» **Brief**: Output the data below exactly.

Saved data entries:
#####

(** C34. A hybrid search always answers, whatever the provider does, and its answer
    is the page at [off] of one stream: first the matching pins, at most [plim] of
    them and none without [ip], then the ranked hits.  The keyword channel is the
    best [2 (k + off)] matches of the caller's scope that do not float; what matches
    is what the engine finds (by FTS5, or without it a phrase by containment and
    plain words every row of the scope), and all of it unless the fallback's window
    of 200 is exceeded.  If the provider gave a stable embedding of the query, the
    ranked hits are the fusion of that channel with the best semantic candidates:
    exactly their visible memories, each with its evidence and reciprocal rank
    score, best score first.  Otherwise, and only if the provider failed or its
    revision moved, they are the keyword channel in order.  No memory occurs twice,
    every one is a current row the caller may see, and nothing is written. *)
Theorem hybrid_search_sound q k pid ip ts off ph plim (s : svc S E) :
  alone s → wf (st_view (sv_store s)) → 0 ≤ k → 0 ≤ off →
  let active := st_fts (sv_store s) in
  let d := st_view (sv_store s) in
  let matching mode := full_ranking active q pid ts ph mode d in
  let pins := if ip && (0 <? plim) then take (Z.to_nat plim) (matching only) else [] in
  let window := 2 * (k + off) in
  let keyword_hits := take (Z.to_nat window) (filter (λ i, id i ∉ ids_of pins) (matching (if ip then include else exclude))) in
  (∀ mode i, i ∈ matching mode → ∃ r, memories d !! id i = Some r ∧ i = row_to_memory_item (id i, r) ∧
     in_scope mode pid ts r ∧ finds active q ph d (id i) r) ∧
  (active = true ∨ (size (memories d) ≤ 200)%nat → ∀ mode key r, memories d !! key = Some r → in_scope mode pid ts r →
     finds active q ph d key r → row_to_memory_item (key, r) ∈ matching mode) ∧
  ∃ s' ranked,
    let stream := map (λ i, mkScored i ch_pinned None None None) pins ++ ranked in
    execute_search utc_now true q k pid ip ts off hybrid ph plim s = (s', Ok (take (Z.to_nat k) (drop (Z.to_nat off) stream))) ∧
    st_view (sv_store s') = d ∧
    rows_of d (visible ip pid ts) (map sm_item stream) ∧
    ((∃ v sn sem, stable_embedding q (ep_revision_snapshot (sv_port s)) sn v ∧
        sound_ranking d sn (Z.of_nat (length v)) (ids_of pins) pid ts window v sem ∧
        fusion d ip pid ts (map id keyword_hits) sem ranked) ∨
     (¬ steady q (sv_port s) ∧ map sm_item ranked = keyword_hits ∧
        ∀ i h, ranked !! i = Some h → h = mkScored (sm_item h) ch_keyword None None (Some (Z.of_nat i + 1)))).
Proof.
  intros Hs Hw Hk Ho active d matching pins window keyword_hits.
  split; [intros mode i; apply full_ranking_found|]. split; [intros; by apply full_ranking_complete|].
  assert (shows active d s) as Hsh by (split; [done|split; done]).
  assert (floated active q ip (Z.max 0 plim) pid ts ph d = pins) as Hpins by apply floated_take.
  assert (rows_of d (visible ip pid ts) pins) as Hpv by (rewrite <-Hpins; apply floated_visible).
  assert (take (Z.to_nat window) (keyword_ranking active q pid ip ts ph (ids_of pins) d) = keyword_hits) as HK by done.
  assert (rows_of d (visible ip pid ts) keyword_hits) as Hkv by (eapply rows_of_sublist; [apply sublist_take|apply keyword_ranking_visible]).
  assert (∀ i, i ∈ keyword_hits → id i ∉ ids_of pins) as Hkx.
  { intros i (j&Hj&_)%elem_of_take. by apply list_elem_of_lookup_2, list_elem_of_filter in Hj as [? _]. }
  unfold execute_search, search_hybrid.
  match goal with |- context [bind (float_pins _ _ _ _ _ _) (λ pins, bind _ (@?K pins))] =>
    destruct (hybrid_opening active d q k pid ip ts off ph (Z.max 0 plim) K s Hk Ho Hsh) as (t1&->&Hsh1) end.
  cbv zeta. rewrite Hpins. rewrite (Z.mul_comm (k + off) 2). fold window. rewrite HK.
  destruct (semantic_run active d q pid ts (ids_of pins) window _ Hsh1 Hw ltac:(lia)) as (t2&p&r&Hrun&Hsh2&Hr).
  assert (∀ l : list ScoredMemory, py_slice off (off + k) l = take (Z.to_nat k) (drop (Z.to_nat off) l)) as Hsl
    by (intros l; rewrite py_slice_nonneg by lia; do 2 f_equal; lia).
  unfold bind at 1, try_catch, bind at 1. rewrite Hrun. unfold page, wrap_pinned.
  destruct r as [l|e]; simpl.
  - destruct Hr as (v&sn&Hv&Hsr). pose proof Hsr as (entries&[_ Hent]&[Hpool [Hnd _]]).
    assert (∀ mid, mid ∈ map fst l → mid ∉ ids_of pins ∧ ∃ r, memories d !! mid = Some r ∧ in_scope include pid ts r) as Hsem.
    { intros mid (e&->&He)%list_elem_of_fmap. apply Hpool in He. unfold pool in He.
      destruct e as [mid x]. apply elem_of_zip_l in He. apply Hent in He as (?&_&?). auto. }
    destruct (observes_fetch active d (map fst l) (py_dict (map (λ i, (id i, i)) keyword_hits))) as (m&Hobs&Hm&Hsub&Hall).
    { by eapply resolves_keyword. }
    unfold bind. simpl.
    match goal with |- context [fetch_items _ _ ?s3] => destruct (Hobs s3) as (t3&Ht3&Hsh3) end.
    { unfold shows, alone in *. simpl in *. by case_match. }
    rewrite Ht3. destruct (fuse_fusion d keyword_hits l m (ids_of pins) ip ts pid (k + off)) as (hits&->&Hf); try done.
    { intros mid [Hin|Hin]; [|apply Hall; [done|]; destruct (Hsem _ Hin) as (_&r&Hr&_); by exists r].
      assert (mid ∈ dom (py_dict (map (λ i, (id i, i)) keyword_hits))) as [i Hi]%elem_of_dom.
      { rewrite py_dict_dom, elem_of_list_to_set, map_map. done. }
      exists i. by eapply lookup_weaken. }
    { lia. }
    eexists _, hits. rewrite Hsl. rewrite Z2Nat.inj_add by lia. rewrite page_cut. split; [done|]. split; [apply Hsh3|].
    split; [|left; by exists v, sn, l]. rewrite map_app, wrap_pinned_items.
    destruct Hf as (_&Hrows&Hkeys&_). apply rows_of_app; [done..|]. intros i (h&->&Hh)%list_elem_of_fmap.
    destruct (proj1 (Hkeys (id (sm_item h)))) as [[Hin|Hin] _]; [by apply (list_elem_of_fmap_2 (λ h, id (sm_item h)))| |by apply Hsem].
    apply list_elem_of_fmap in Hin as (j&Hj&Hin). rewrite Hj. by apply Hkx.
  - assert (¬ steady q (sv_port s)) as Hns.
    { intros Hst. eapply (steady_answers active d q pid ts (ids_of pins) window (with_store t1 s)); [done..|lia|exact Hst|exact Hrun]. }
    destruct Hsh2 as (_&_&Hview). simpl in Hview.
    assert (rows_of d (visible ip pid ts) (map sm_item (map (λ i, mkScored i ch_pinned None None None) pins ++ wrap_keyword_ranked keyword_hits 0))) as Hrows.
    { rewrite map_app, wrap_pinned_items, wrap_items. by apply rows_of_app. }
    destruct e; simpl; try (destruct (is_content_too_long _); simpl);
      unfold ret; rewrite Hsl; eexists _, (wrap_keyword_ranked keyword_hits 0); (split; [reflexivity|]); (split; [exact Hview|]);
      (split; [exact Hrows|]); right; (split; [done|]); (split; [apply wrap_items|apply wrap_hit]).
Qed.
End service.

#####

» **Response area**:
(** C34. A hybrid search always answers, whatever the provider does, and its answer
    is the page at [off] of one stream: first the matching pins, at most [plim] of
    them and none without [ip], then the ranked hits.  The keyword channel is the
    best [2 (k + off)] matches of the caller's scope that do not float; what matches
    is what the engine finds (by FTS5, or without it a phrase by containment and
    plain words every row of the scope), and all of it unless the fallback's window
    of 200 is exceeded.  If the provider gave a stable embedding of the query, the
    ranked hits are the fusion of that channel with the best semantic candidates:
    exactly their visible memories, each with its evidence and reciprocal rank
    score, best score first.  Otherwise, and only if the provider failed or its
    revision moved, they are the keyword channel in order.  No memory occurs twice,
    every one is a current row the caller may see, and nothing is written. *)
Theorem hybrid_search_sound q k pid ip ts off ph plim (s : svc S E) :
  alone s → wf (st_view (sv_store s)) → 0 ≤ k → 0 ≤ off →
  let active := st_fts (sv_store s) in
  let d := st_view (sv_store s) in
  let matching mode := full_ranking active q pid ts ph mode d in
  let pins := if ip && (0 <? plim) then take (Z.to_nat plim) (matching only) else [] in
  let window := 2 * (k + off) in
  let keyword_hits := take (Z.to_nat window) (filter (λ i, id i ∉ ids_of pins) (matching (if ip then include else exclude))) in
  (∀ mode i, i ∈ matching mode → ∃ r, memories d !! id i = Some r ∧ i = row_to_memory_item (id i, r) ∧
     in_scope mode pid ts r ∧ finds active q ph d (id i) r) ∧
  (active = true ∨ (size (memories d) ≤ 200)%nat → ∀ mode key r, memories d !! key = Some r → in_scope mode pid ts r →
     finds active q ph d key r → row_to_memory_item (key, r) ∈ matching mode) ∧
  ∃ s' ranked,
    let stream := map (λ i, mkScored i ch_pinned None None None) pins ++ ranked in
    execute_search utc_now true q k pid ip ts off hybrid ph plim s = (s', Ok (take (Z.to_nat k) (drop (Z.to_nat off) stream))) ∧
    st_view (sv_store s') = d ∧
    rows_of d (visible ip pid ts) (map sm_item stream) ∧
    ((∃ v sn sem, stable_embedding q (ep_revision_snapshot (sv_port s)) sn v ∧
        sound_ranking d sn (Z.of_nat (length v)) (ids_of pins) pid ts window v sem ∧
        fusion d ip pid ts (map id keyword_hits) sem ranked) ∨
     (¬ steady q (sv_port s) ∧ map sm_item ranked = keyword_hits ∧
        ∀ i h, ranked !! i = Some h → h = mkScored (sm_item h) ch_keyword None None (Some (Z.of_nat i + 1)))).
Proof.
  intros Hs Hw Hk Ho active d matching pins window keyword_hits.
  split; [intros mode i; apply full_ranking_found|]. split; [intros; by apply full_ranking_complete|].
  assert (shows active d s) as Hsh by (split; [done|split; done]).
  assert (floated active q ip (Z.max 0 plim) pid ts ph d = pins) as Hpins by apply floated_take.
  assert (rows_of d (visible ip pid ts) pins) as Hpv by (rewrite <-Hpins; apply floated_visible).
  assert (take (Z.to_nat window) (keyword_ranking active q pid ip ts ph (ids_of pins) d) = keyword_hits) as HK by done.
  assert (rows_of d (visible ip pid ts) keyword_hits) as Hkv by (eapply rows_of_sublist; [apply sublist_take|apply keyword_ranking_visible]).
  assert (∀ i, i ∈ keyword_hits → id i ∉ ids_of pins) as Hkx.
  { intros i (j&Hj&_)%elem_of_take. by apply list_elem_of_lookup_2, list_elem_of_filter in Hj as [? _]. }
  unfold execute_search, search_hybrid.
  match goal with |- context [bind (float_pins _ _ _ _ _ _) (λ pins, bind _ (@?K pins))] =>
    destruct (hybrid_opening active d q k pid ip ts off ph (Z.max 0 plim) K s Hk Ho Hsh) as (t1&->&Hsh1) end.
  cbv zeta. rewrite Hpins. rewrite (Z.mul_comm (k + off) 2). fold window. rewrite HK.
  destruct (semantic_run active d q pid ts (ids_of pins) window _ Hsh1 Hw ltac:(lia)) as (t2&p&r&Hrun&Hsh2&Hr).
  assert (∀ l : list ScoredMemory, py_slice off (off + k) l = take (Z.to_nat k) (drop (Z.to_nat off) l)) as Hsl
    by (intros l; rewrite py_slice_nonneg by lia; do 2 f_equal; lia).
  unfold bind at 1, try_catch, bind at 1. rewrite Hrun. unfold page, wrap_pinned.
  destruct r as [l|e]; simpl.
  - destruct Hr as (v&sn&Hv&Hsr). pose proof Hsr as (entries&[_ Hent]&[Hpool [Hnd _]]).
    assert (∀ mid, mid ∈ map fst l → mid ∉ ids_of pins ∧ ∃ r, memories d !! mid = Some r ∧ in_scope include pid ts r) as Hsem.
    { intros mid (e&->&He)%list_elem_of_fmap. apply Hpool in He. unfold pool in He.
      destruct e as [mid x]. apply elem_of_zip_l in He. apply Hent in He as (?&_&?). auto. }
    destruct (observes_fetch active d (map fst l) (py_dict (map (λ i, (id i, i)) keyword_hits))) as (m&Hobs&Hm&Hsub&Hall).
    { by eapply resolves_keyword. }
    unfold bind. simpl.
    match goal with |- context [fetch_items _ _ ?s3] => destruct (Hobs s3) as (t3&Ht3&Hsh3) end.
    { unfold shows, alone in *. simpl in *. by case_match. }
    rewrite Ht3. destruct (fuse_fusion d keyword_hits l m (ids_of pins) ip ts pid (k + off)) as (hits&->&Hf); try done.
    { intros mid [Hin|Hin]; [|apply Hall; [done|]; destruct (Hsem _ Hin) as (_&r&Hr&_); by exists r].
      assert (mid ∈ dom (py_dict (map (λ i, (id i, i)) keyword_hits))) as [i Hi]%elem_of_dom.
      { rewrite py_dict_dom, elem_of_list_to_set, map_map. done. }
      exists i. by eapply lookup_weaken. }
    { lia. }
    eexists _, hits. rewrite Hsl. rewrite Z2Nat.inj_add by lia. rewrite page_cut. split; [done|]. split; [apply Hsh3|].
    split; [|left; by exists v, sn, l]. rewrite map_app, wrap_pinned_items.
    destruct Hf as (_&Hrows&Hkeys&_). apply rows_of_app; [done..|]. intros i (h&->&Hh)%list_elem_of_fmap.
    destruct (proj1 (Hkeys (id (sm_item h)))) as [[Hin|Hin] _]; [by apply (list_elem_of_fmap_2 (λ h, id (sm_item h)))| |by apply Hsem].
    apply list_elem_of_fmap in Hin as (j&Hj&Hin). rewrite Hj. by apply Hkx.
  - assert (¬ steady q (sv_port s)) as Hns.
    { intros Hst. eapply (steady_answers active d q pid ts (ids_of pins) window (with_store t1 s)); [done..|lia|exact Hst|exact Hrun]. }
    destruct Hsh2 as (_&_&Hview). simpl in Hview.
    assert (rows_of d (visible ip pid ts) (map sm_item (map (λ i, mkScored i ch_pinned None None None) pins ++ wrap_keyword_ranked keyword_hits 0))) as Hrows.
    { rewrite map_app, wrap_pinned_items, wrap_items. by apply rows_of_app. }
    destruct e; simpl; try (destruct (is_content_too_long _); simpl);
      unfold ret; rewrite Hsl; eexists _, (wrap_keyword_ranked keyword_hits 0); (split; [reflexivity|]); (split; [exact Hview|]);
      (split; [exact Hrows|]); right; (split; [done|]); (split; [apply wrap_items|apply wrap_hit]).
Qed.
End service.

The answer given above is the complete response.